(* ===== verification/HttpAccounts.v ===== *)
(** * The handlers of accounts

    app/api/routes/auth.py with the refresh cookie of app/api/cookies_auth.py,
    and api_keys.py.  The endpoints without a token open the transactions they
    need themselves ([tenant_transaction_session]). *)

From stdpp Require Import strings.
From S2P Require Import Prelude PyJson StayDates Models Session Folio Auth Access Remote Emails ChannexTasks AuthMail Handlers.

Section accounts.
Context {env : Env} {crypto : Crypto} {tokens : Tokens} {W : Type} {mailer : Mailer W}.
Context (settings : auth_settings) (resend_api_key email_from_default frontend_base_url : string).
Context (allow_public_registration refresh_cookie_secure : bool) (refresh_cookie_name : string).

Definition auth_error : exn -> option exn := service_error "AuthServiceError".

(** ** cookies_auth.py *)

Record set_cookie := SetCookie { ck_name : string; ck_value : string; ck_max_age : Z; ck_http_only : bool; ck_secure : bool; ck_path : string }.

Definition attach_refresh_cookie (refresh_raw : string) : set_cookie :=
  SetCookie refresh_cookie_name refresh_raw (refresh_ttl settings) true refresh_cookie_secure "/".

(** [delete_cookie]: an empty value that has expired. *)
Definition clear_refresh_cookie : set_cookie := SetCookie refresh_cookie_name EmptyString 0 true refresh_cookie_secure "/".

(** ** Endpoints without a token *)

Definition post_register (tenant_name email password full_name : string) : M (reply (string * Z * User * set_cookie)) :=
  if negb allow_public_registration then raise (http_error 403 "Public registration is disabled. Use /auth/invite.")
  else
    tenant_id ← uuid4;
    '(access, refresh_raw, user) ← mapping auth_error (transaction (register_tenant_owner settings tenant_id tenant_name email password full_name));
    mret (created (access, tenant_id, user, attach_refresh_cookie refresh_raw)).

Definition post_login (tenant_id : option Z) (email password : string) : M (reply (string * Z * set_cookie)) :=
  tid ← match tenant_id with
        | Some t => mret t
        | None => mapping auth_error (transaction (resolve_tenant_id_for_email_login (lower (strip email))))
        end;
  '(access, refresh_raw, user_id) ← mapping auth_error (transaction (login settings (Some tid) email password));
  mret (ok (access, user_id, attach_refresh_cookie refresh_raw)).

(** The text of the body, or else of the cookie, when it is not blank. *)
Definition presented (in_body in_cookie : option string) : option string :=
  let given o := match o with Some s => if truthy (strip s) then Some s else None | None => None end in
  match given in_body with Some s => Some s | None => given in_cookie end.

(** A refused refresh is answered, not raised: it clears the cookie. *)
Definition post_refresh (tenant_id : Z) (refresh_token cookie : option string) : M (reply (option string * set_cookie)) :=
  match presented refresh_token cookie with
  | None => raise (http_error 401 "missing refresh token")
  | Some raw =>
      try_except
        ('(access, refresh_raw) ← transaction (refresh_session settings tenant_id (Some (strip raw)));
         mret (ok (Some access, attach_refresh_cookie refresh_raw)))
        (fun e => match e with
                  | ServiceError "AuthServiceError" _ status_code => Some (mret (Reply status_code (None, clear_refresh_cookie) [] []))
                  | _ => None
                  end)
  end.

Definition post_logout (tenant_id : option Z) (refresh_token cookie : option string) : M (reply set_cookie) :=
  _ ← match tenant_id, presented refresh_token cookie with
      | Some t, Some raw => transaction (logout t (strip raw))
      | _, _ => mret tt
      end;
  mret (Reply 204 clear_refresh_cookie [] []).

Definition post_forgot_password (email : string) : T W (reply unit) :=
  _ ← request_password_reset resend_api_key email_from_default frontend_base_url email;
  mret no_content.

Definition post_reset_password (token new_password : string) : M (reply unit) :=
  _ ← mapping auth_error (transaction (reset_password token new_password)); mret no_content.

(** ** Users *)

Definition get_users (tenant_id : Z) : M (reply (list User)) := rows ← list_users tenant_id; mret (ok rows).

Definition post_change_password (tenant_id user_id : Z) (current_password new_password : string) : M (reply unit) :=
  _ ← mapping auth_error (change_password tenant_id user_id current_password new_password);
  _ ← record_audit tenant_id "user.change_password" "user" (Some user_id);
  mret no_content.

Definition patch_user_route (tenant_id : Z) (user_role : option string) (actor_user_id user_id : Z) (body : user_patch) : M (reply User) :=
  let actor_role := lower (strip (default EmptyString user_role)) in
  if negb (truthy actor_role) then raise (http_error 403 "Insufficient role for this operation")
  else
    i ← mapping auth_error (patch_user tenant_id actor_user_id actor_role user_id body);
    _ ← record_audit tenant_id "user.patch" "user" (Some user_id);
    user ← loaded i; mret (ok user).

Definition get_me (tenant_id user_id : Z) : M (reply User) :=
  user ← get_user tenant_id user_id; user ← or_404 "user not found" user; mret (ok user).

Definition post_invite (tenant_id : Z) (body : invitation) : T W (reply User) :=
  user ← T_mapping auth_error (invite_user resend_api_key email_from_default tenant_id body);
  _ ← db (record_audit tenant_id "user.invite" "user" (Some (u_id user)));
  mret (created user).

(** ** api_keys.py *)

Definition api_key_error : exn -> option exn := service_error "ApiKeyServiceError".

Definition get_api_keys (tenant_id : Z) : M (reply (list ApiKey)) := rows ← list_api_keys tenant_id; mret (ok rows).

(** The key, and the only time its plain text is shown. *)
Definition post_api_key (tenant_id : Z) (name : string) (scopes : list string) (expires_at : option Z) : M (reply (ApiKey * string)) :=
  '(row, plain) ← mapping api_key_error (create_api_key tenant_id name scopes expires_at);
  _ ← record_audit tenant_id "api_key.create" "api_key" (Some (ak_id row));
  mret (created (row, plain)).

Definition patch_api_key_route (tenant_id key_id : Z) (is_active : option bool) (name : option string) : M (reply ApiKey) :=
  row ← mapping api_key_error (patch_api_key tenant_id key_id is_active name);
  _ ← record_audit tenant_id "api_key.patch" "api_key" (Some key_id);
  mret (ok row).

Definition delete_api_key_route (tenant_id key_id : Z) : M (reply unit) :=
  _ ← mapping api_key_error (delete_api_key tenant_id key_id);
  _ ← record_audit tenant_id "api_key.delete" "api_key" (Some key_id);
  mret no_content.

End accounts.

————————

* _Task directions_
Copy each line above where "settings" appears.

* _Solution for this problem_
Context (settings : auth_settings) (resend_api_key email_from_default frontend_base_url : string).
  SetCookie refresh_cookie_name refresh_raw (refresh_ttl settings) true refresh_cookie_secure "/".
    '(access, refresh_raw, user) ← mapping auth_error (transaction (register_tenant_owner settings tenant_id tenant_name email password full_name));
  '(access, refresh_raw, user_id) ← mapping auth_error (transaction (login settings (Some tid) email password));
        ('(access, refresh_raw) ← transaction (refresh_session settings tenant_id (Some (strip raw)));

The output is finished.